BEGIN Dataset entries

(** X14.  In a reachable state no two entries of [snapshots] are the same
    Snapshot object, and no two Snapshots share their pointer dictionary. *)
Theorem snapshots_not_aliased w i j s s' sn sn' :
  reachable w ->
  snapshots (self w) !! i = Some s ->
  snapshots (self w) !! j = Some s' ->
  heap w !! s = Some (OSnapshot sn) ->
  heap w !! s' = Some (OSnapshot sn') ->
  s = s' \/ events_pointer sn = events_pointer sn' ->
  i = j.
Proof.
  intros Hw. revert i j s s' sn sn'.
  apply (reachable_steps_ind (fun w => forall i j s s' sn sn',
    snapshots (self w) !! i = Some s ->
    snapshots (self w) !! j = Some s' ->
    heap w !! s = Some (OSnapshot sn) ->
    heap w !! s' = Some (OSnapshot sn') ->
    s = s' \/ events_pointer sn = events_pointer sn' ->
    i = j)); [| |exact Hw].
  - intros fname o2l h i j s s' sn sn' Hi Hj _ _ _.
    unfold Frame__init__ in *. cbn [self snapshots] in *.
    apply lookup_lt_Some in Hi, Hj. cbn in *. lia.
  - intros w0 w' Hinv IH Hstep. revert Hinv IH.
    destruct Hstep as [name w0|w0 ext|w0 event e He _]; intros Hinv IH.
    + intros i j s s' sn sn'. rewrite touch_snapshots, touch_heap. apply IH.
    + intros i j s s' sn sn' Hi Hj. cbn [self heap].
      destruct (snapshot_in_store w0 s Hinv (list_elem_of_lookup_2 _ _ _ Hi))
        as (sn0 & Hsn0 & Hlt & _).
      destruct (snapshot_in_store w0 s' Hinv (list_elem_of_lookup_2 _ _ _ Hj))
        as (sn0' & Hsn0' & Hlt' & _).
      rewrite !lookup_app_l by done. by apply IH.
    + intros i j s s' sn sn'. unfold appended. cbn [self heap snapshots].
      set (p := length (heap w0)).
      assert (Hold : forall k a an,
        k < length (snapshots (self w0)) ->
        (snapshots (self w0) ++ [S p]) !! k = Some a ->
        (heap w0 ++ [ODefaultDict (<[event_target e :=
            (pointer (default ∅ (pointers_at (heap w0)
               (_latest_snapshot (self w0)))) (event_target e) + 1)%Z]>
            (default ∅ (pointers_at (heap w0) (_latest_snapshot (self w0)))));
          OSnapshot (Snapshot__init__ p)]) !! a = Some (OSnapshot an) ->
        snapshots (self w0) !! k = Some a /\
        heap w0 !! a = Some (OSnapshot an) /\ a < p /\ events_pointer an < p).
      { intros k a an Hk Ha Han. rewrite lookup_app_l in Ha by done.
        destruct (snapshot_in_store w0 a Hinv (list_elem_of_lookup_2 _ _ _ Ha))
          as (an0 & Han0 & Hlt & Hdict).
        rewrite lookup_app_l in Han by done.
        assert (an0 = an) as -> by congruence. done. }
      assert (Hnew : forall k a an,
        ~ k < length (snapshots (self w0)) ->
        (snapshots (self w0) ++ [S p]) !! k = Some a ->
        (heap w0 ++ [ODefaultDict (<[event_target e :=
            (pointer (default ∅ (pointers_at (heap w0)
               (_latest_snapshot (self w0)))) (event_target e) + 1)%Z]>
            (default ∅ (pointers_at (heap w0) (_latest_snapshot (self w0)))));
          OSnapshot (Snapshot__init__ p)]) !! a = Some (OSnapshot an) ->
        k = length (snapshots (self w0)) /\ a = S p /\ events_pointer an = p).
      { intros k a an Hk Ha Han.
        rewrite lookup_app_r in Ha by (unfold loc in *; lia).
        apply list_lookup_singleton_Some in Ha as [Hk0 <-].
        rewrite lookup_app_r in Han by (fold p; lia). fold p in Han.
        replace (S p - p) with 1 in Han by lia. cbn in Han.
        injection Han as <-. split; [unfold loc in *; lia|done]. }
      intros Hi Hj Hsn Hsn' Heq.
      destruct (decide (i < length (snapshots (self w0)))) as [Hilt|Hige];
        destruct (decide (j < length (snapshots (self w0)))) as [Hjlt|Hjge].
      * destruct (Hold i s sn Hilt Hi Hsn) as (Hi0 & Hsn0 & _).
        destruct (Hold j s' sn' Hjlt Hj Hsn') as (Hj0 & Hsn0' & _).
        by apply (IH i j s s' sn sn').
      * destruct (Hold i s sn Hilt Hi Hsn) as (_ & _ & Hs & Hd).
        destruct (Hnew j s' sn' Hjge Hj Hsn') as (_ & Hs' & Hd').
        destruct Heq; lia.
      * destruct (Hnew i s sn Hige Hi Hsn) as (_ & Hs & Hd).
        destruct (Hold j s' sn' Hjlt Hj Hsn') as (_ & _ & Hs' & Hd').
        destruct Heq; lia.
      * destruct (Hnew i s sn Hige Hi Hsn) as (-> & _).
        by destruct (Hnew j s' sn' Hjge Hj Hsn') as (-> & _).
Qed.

END Dataset entries

About this exercise:
Each line of the data that holds "Hjlt" should be copied.

Completed exercise:
        destruct (decide (j < length (snapshots (self w0)))) as [Hjlt|Hjge].
        destruct (Hold j s' sn' Hjlt Hj Hsn') as (Hj0 & Hsn0' & _).
        destruct (Hold j s' sn' Hjlt Hj Hsn') as (_ & _ & Hs' & Hd').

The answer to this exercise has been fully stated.